Glokom her yaşta görülebilse de bazı yaş gruplarında özellikle 40 yaş ve üzerindeki insanlarda risk daha fazla. Kırk yaş ve üzerindeki kişilerin yılda bir göz muayenesi olması gerekiyor. Aile öyküsü olanlar, diyabet, yüksek tansiyon ve kronik damar hastaları, göz ameliyatı olanlar, üveit (göz iltihabı) geçirenlerle kortizon içeren damla ve ilaçları bilinçsizce kullananlar risk altında. Bu durumdaki insanların her altı ayda bir muayene olmaları gerekiyor.

Hastalığa en çok 40 yaş ve üzerindeki kişilerde rastlansa da yeni doğan bebekler, çocuklar ve gençler de glokom riski taşıyabiliyor. Kişi riskli yaş grubunda yer almıyorsa ve görme bozukluğu yoksa iki-üç yılda bir, herhangi bir görme bozukluğu varsa yılda bir kez göz hekimine görünmesi hem glokomun için hem de diğer göz rahatsızlıklarının erken teşhisi için çok önemli.

“TAHRİP OLAN GÖRME SİNİRİNİN HASARINI GERİ GETİREMİYORUZ”

Elgin, glokom tedavisindeki asıl amacın göz içi basıncını düşürmek olduğunu belirterek, “Tahrip olan görme sinirinin hasarını geri getiremiyoruz.
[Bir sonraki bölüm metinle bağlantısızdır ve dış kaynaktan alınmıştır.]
Lemma addDataToCodeBlock_throws d :
  stringClassName d = true ->
  visitor d tt = Throw (TypeError "node.properties.className.find is not a function").
Proof.
  destruct d as [|tagName [properties|]| | |]; try done.
  unfold stringClassName, addDataToCodeBlock, isPreNode, isCodeNode, isElementNamed.
  change (String.length "language-") with 9. cbn -[sliceFrom String.prefix].
  destruct (bool_decide (tagName = "pre")) eqn:Hpre,
           (bool_decide (tagName = "code")) eqn:Hcode;
    cbn -[sliceFrom String.prefix]; try done;
    by destruct (properties !! "className") as [[?|className]|].
Qed.

Lemma languageOf_stringClassName d lang :
  languageOf d = Some lang -> stringClassName d = false.
Proof.
  destruct d as [|tagName [properties|]| | |]; try done.
  unfold languageOf, stringClassName.
  destruct (bool_decide (tagName = "pre") || bool_decide (tagName = "code")); [|done].
  by destruct (properties !! "className") as [[?|?]|].
Qed.

(** The three cases of the visitor. *)
Lemma addDataToCodeBlock_cases d :
  (stringClassName d = true /\
   visitor d tt = Throw (TypeError "node.properties.className.find is not a function")) \/
  (stringClassName d = false /\ languageOf d = None /\ visitor d tt = Ok (d, tt)) \/
  (exists tagName properties lang,
     d = element tagName (Some properties) /\
     languageOf d = Some lang /\
     visitor d tt = Ok (element tagName (Some (tagged tagName lang properties)), tt)).
Proof.
  destruct (stringClassName d) eqn:Hs.
  - left. split; [done|]. by apply addDataToCodeBlock_throws.
  - right. destruct (languageOf d) as [lang|] eqn:Hl.
    + right. destruct d as [|tagName [properties|]| | |]; try done.
      exists tagName, properties, lang. split_and!; try done.
      by apply addDataToCodeBlock_language.
    + left. split_and!; try done. by apply addDataToCodeBlock_none.
Qed.

Lemma languageOf_tagged tagName properties lang :
  languageOf (element tagName (Some properties)) = Some lang ->
  languageOf (element tagName (Some (tagged tagName lang properties))) = Some lang.
Proof.
  unfold languageOf.
  destruct (bool_decide (tagName = "pre") || bool_decide (tagName = "code")); [|done].
  assert (H : tagged tagName lang properties !! "className" = properties !! "className").
  { destruct (bool_decide (tagName = "pre")); by rewrite ?lookup_insert_ne. }
  by rewrite H.
Qed.

Lemma tagged_tagged tagName (properties : Properties) lang :
  tagged tagName lang (tagged tagName lang properties) = tagged tagName lang properties.
Proof.
  destruct (bool_decide (tagName = "pre")).
  - apply map_eq. intros k.
    destruct (decide (k = "aria-label")), (decide (k = "data-lang"));
      by simplify_map_eq.
  - by rewrite insert_insert_eq.
Qed.

Lemma pass_visit t :
  pass t = '(tree', _) ← visit isElement visitor t tt; Ok tree'.
Proof. done. Qed.

Lemma pass_Ok t t' :
  pass t = Ok t' <-> visit isElement visitor t tt = Ok (t', tt).
Proof.
  rewrite pass_visit.
  destruct (visit isElement visitor t tt) as [[t0 []]|e]; simpl; split; congruence.
Qed.

Lemma isElement_data n : isElement n = isElement (node (data n) None).
Proof. by destruct n. Qed.

(** X1.  After a run that returns, every pre or code element with a
    language, at whatever depth, has the language in data-lang; a pre
    element has the label for it in aria-label and a code element keeps the
    aria-label it had; every other attribute is as it was. *)
Theorem addDataToCodeBlocks_language
    (t t' : Node) (q : Path) (tagName : string) (properties : Properties)
    (cs : option (list Node)) (lang : string) :
  pass t = Ok t' ->
  subtree t q = Some (node (element tagName (Some properties)) cs) ->
  languageOf (element tagName (Some properties)) = Some lang ->
  exists (properties' : Properties) (n' : Node),
    subtree t' q = Some n' /\
    data n' = element tagName (Some properties') /\
    properties' !! "data-lang" = Some (PStr lang) /\
    (tagName = "pre" ->
     properties' !! "aria-label" = Some (PStr (labelText ++ toUpperCase lang))) /\
    (tagName = "code" -> properties' !! "aria-label" = properties !! "aria-label") /\
    (forall k, k <> "data-lang" -> k <> "aria-label" ->
               properties' !! k = properties !! k).
Proof.
  intros Ht%pass_Ok Hq Hlang.
  destruct (visit_unit_positions isElement (fun d => isElement (node d None)) visitor
              isElement_data q t t' _ Ht Hq) as (n' & Hq' & Hd & _).
  change (visitor (element tagName (Some properties)) tt = Ok (data n', tt)) in Hd.
  rewrite (addDataToCodeBlock_language _ _ _ Hlang) in Hd.
  injection Hd as Hd.
  exists (tagged tagName lang properties), n'.
  split; [done|]. split; [done|]. split_and!.
  - case_bool_decide; by simplify_map_eq.
  - intros ->. case_bool_decide; by simplify_map_eq.
  - intros ->. case_bool_decide; by simplify_map_eq.
  - intros k Hk1 Hk2. case_bool_decide; by simplify_map_eq.
Qed.

(** X2.  After a run that returns, every position has a node where it had
    one, with as many children; and the fields of a node are as they were
    unless the node is a pre or code element with a language: no other
    node is touched, and so is no element whose first class that starts
    with language- is that word alone, whatever classes follow. *)
Theorem addDataToCodeBlocks_others (t t' : Node) :
  pass t = Ok t' ->
  (forall q n, subtree t q = Some n ->
     exists n', subtree t' q = Some n' /\
                length (childrenOf n') = length (childrenOf n) /\
                (languageOf (data n) = None -> data n' = data n)) /\
  (forall tagName properties rest,
     properties !! "className" = Some (PList ("language-" :: rest)) ->
     visitor (element tagName (Some properties)) tt =
     Ok (element tagName (Some properties), tt)).
Proof.
  intros Ht%pass_Ok. split.
  - intros q n Hq.
    destruct (visit_unit_positions isElement (fun d => isElement (node d None)) visitor
                isElement_data q t t' _ Ht Hq) as (n' & Hq' & Hd & Hlen).
    exists n'. split_and!; [done..|]. intros Hnone.
    destruct (isElement (node (data n) None)) eqn:He; [|done].
    destruct (addDataToCodeBlock_cases (data n)) as [[_ Hv]|[(_ & _ & Hv)|(? & ? & ? & _ & Hl & _)]];
      congruence.
  - intros tagName properties rest Hc. apply addDataToCodeBlock_none.
    + unfold languageOf. rewrite Hc. simpl.
      by destruct (bool_decide (tagName = "pre") || bool_decide (tagName = "code")).
    + unfold stringClassName. rewrite Hc. by rewrite andb_false_r.
Qed.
En azından onu o şekilde koruyabilir miyiz diye birtakım önemli ilaçlar ortaya çıkmakta.” dedi. Gün geçtikçe yeni tedavi yöntemlerinin ortaya çıktığından söz etti. Glokomun normal vücut sağlığıyla doğrudan ilgili olduğunu belirten Elgin, hastalığın tedavisi için sağlıklı yaşamanın, sigara ve diğer kötü alışkanlıklardan uzak durmanın, sağlıklı beslenmenin (Akdeniz diyeti gibi), kiloya ve diğer hastalıklara dikkat etmenin çok önemli olduğunu ifade etti.
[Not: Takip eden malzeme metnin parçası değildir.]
(** X16: an item with a superscript one, two or three has no thickness, also
    when it has decimal digits: [isdigit] takes the character, [int] refuses
    it, and the [ValueError] is turned into [None]. *)
Theorem superscript_digit_has_no_thickness {O : Type} (a b : string) (c : Ascii.ascii) :
  nat_of_ascii c = 178%nat \/ nat_of_ascii c = 179%nat \/ nat_of_ascii c = 185%nat ->
  Utils.extract_thickness (O := O) (Utils.Str (a +:+ String c b)) = Ok None
  /\ Utils.transform_item_name (O := O) (Utils.Str (a +:+ String c b))
     = Ok (Utils.Str (a +:+ String c b)).
Proof.
  intros Hc.
  assert (Hex : Utils.extract_thickness (O := O) (Utils.Str (a +:+ String c b)) = Ok None).
  { rewrite extract_thickness_digits, digits_of_app.
    assert (Hd : Utils.isdigit c = true /\ forall d, uint_of_char c (Some d) = None).
    { rewrite <- (ascii_nat_embedding c).
      destruct Hc as [->|[->| ->]]; split; reflexivity. }
    destruct Hd as [Hd Hbad]. simpl. rewrite Hd.
    rewrite (uint_of_string_bad_char _ _ c Hbad). reflexivity. }
  split; [exact Hex|]. unfold Utils.transform_item_name. rewrite Hex. reflexivity.
Qed.

Lemma superscript_digit_has_no_thickness_witness :
  nat_of_ascii (ascii_of_nat 178) = 178%nat
  /\ Utils.extract_thickness (O := unit)
       (Utils.Str ("CC06" +:+ String (ascii_of_nat 178) "T")) = Ok None.
Proof.
  split; [reflexivity|].
  apply (superscript_digit_has_no_thickness (O := unit) "CC06" "T" (ascii_of_nat 178)).
  left. reflexivity.
Defined.

(** X17: renaming twice is renaming once: [transform_item_name] leaves its
    own results unchanged. *)
Theorem transform_item_name_idempotent {O : Type} (item v : Utils.value O) :
  Utils.transform_item_name item = Ok v ->
  Utils.transform_item_name v = Ok v.
Proof.
  intros Hv. destruct (transform_item_name_result item v Hv)
    as [[Hnone ->]|(n & Hn & Hsome & ->)]; [exact Hv|].
  unfold Utils.transform_item_name. rewrite (extract_thickness_renamed n Hn). reflexivity.
Qed.

Lemma transform_item_name_idempotent_witness :
  Utils.transform_item_name (O := unit) (Utils.Str "CSLCL06T") = Ok (Utils.Str "CL6")
  /\ Utils.transform_item_name (O := unit) (Utils.Str "CL6") = Ok (Utils.Str "CL6").
Proof.
  split; [reflexivity|].
  apply (transform_item_name_idempotent (O := unit) (Utils.Str "CSLCL06T")). reflexivity.
Defined.

(** X18: renaming keeps the thickness: [extract_thickness] reads from the
    new name what it read from the item, so the thickness column may be
    computed before or after the names are transformed. *)
Theorem transform_item_name_keeps_thickness {O : Type} (item v : Utils.value O) :
  Utils.transform_item_name item = Ok v ->
  Utils.extract_thickness v = Utils.extract_thickness item.
Proof.
  intros Hv. destruct (transform_item_name_result item v Hv)
    as [[Hnone ->]|(n & Hn & Hsome & ->)]; [reflexivity|].
  rewrite Hsome. apply extract_thickness_renamed. exact Hn.
Qed.

Lemma transform_item_name_keeps_thickness_witness :
  Utils.transform_item_name (O := unit) (Utils.Str "CC10T") = Ok (Utils.Str "CL10")
  /\ Utils.extract_thickness (O := unit) (Utils.Str "CL10")
     = Utils.extract_thickness (O := unit) (Utils.Str "CC10T").
Proof.
  split; [reflexivity|].
  apply (transform_item_name_keeps_thickness (O := unit) (Utils.Str "CC10T")). reflexivity.
Defined.

(** ** Largest first *)

Lemma place_pass_prefix (pool : list Rectangle.t) (s s' : Sheet.t) pool' any :
  place_pass s pool = Ok (s', pool', any) ->
  exists l, Sheet.placed_rectangles s' = Sheet.placed_rectangles s ++ l.
Proof.
  revert s s' pool' any. induction pool as [|r rest IH]; intros s s' pool' any Hrun.
  - injection Hrun as <- <- <-. exists []. rewrite app_nil_r. reflexivity.
  - destruct (Sheet.find_best_space s r) as [[[sp|] i] rot] eqn:E.
    + rewrite (place_pass_placed _ _ rest _ _ _ E),
        (place_after_find _ _ _ _ _ E) in Hrun. simpl in Hrun.
      match type of Hrun with
      | context [place_pass ?s1 rest] =>
          destruct (place_pass s1 rest) as [[[s2 rest2] any2]| |] eqn:E2;
          simpl in Hrun; try discriminate
      end.
      injection Hrun as <- <- <-.
      destruct (IH _ _ _ _ E2) as (l & Hl). simpl in Hl.
      exists (committed r sp rot :: l). rewrite Hl, <- app_assoc. reflexivity.
    + rewrite (place_pass_kept _ _ rest _ _ E) in Hrun.
      destruct (place_pass s rest) as [[[s2 rest2] any2]| |] eqn:E2;
        simpl in Hrun; try discriminate.
      injection Hrun as <- <- <-. exact (IH _ _ _ _ E2).
Qed.

Lemma place_pass_head (s s' : Sheet.t) (r : Rectangle.t) rest pool' any sp i rot :
  Sheet.find_best_space s r = (Some sp, i, rot) ->
  place_pass s (r :: rest) = Ok (s', pool', any) ->
  exists l, Sheet.placed_rectangles s'
            = Sheet.placed_rectangles s ++ committed r sp rot :: l.
Proof.
  intros E Hrun.
  rewrite (place_pass_placed _ _ rest _ _ _ E), (place_after_find _ _ _ _ _ E) in Hrun.
  simpl in Hrun.
  match type of Hrun with
  | context [place_pass ?s1 rest] =>
      destruct (place_pass s1 rest) as [[[s2 rest2] any2]| |] eqn:E2;
      simpl in Hrun; try discriminate
  end.
  injection Hrun as <- <- <-.
  destruct (place_pass_prefix _ _ _ _ _ E2) as (l & Hl). simpl in Hl.
  exists l. rewrite Hl, <- app_assoc. reflexivity.
Qed.

Lemma fill_sheet_prefix (fuel : nat) (s s' : Sheet.t) (pool pool' : list Rectangle.t) :
  fill_sheet fuel s pool = Ok (s', pool') ->
  exists l, Sheet.placed_rectangles s' = Sheet.placed_rectangles s ++ l.
Proof.
  revert s pool. induction fuel as [|fuel IH]; intros s pool Hrun; [discriminate|].
  rewrite fill_sheet_S in Hrun.
  destruct (place_pass s pool) as [[[s1 pool1] any]| |] eqn:E; simpl in Hrun;
    try discriminate.
  destruct (place_pass_prefix _ _ _ _ _ E) as (l & Hl).
  destruct any.
  - destruct (IH _ _ Hrun) as (l' & Hl'). exists (l ++ l').
    rewrite Hl', Hl, <- app_assoc. reflexivity.
  - injection Hrun as <- <-. exists l. exact Hl.
Qed.

Lemma fill_sheet_head (fuel : nat) (s s' : Sheet.t) (r : Rectangle.t) rest pool'
    sp i rot :
  Sheet.find_best_space s r = (Some sp, i, rot) ->
  fill_sheet fuel s (r :: rest) = Ok (s', pool') ->
  exists l, Sheet.placed_rectangles s'
            = Sheet.placed_rectangles s ++ committed r sp rot :: l.
Proof.
  intros E Hrun. destruct fuel as [|fuel]; [discriminate|].
  rewrite fill_sheet_S in Hrun.
  destruct (place_pass s (r :: rest)) as [[[s1 pool1] any]| |] eqn:E1; simpl in Hrun;
    try discriminate.
  destruct (place_pass_head _ _ _ _ _ _ _ _ _ E E1) as (l & Hl).
  destruct any.
  - destruct (fill_sheet_prefix _ _ _ _ _ Hrun) as (l' & Hl'). exists (l ++ l').
    rewrite Hl', Hl, <- !app_assoc. reflexivity.
  - injection Hrun as <- <-. exists l. exact Hl.
Qed.

(** X19: largest first.  For a demand of pieces with positive dimensions,
    the first piece of the first returned sheet lies in the corner [(0, 0)],
    and no piece on any returned sheet has a larger area. *)
Theorem first_piece_is_largest (inventory : GlassInventory.t) (fuel : nat)
    (glass_code : string) (pieces : list (Z * Z * Z)) (s : Sheet.t)
    (sheets : list Sheet.t) (q : Rectangle.t) :
  Forall piece_positive pieces ->
  optimize_cutting inventory fuel glass_code pieces = Ok (s :: sheets) ->
  q ∈ all_placed (s :: sheets) ->
  exists p l,
    Sheet.placed_rectangles s = p :: l
    /\ Rectangle.position p = Some (0, 0)
    /\ Rectangle.width q * Rectangle.height q
       <= Rectangle.width p * Rectangle.height p.
Proof.
  intros Hpos Hrun Hq.
  destruct (optimize_cutting_result _ _ _ _ _ Hrun) as (stock & Hstock & Hperm & _).
  apply get_stock_sheet_Ok in Hstock.
  rewrite (optimize_cutting_unfold _ _ _ _ _ Hstock) in Hrun.
  assert (Hpool : Forall positive_dims
            (sort_desc (create_rectangles (StockSheet.thickness_mm stock) pieces))).
  { rewrite sort_desc_perm. apply create_rectangles_Forall.
    apply positive_rectangles. exact Hpos. }
  assert (Hsorted : StronglySorted (fun a b => area b <= area a)
            (sort_desc (create_rectangles (StockSheet.thickness_mm stock) pieces))).
  { clear. induction (create_rectangles _ pieces) as [|r l IH]; simpl;
      [constructor|]. apply insert_desc_sorted. exact IH. }
  assert (Hin : requested q
                ∈ sort_desc (create_rectangles (StockSheet.thickness_mm stock) pieces)).
  { rewrite sort_desc_perm, <- Hperm. apply elem_of_map_requested. exists q. auto. }
  remember (sort_desc (create_rectangles (StockSheet.thickness_mm stock) pieces))
    as pool eqn:Epool. clear Epool Hperm.
  destruct pool as [|r0 rest]; [inversion Hin|].
  destruct fuel as [|fuel]; [discriminate|].
  pose proof Hrun as Hrun'. rewrite pack_loop_S in Hrun'.
  destruct (fill_sheet fuel (Sheet.new stock) (r0 :: rest)) as [[s1 pool1]| |] eqn:E;
    simpl in Hrun'; try discriminate.
  destruct (pack_loop_result _ _ _ _ _ Hrun') as (news & Hres & _).
  simpl in Hres. injection Hres as <- _.
  destruct (Sheet.find_best_space (Sheet.new stock) r0) as [[[sp|] i] rot] eqn:Efind.
  - destruct (fill_sheet_head _ _ _ _ _ _ _ _ _ Efind E) as (l & Hl). simpl in Hl.
    exists (committed r0 sp rot), l. split; [exact Hl|].
    apply find_best_space_Some in Efind as (H0 & Hl0 & _).
    assert (Hsp : sp = (0, 0, StockSheet.width_mm stock, StockSheet.height_mm stock)).
    { simpl in Hl0. destruct (Z.to_nat i) as [|k]; simpl in Hl0; [congruence|].
      destruct k; discriminate. }
    split; [rewrite Hsp; reflexivity|].
    change (area (requested q) <= area r0).
    apply elem_of_cons in Hin as [->|Hr]; [lia|].
    apply StronglySorted_inv in Hsorted as [_ Hall].
    rewrite Forall_forall in Hall. exact (Hall _ Hr).
  - exfalso.
    rewrite (pack_loop_diverges positive_dims stock (S fuel) [] (r0 :: rest) r0) in Hrun;
      [discriminate | exact Hpool | apply elem_of_cons; left; reflexivity |].
    intros s0 Hs0.
    apply (unfittable_no_space positive_dims stock s0 _ (fun r H => H) Hs0).
    intros Hfit. destruct (fittable_new_sheet stock r0 Hfit) as (sp & i' & rot' & E').
    rewrite E' in Efind. discriminate.
Qed.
DOKTORUN ÖNERDİĞİ İLAÇLARI ÖNERDİĞİ DOZDA VE SAATLERDE KULLANMAK ŞART

Elgin, görme kaybını yavaşlatmak için glokomun uygun bir şekilde tedavi edilmesinin önemine dikkat çekti. “Hâlen tüm dünyada esas amaç göz içi basıncını düşürmek” diyerek, bu basıncı yeteri kadar düşürdüklerinde görme kayıplarını büyük ölçüde önlediklerini söyledi. Hastalığın iyileşmesi için tedavinin doktorun önerdiği şekilde uygulanmasının “çok önemli” olduğunu vurguladı ve sözlerini şöyle tamamladı: “Bundan dolayı doktorun önerdiği ilaçları doktorun önerdiği dozda ve saatlerde kullanmak hayati önem taşıyor. Bunlar aksatıldığında ya da yanlış uygulandığında tedavi yarım kalıyor ve yetersiz oluyor. En önemli uyarım; tedavinin doktorun önerdiği dozda ve saatlerde uygulanması. Tıbbi tedavi yetersiz olduğunda çeşitli lazer ya da cerrahi yöntemleri uyguluyoruz.”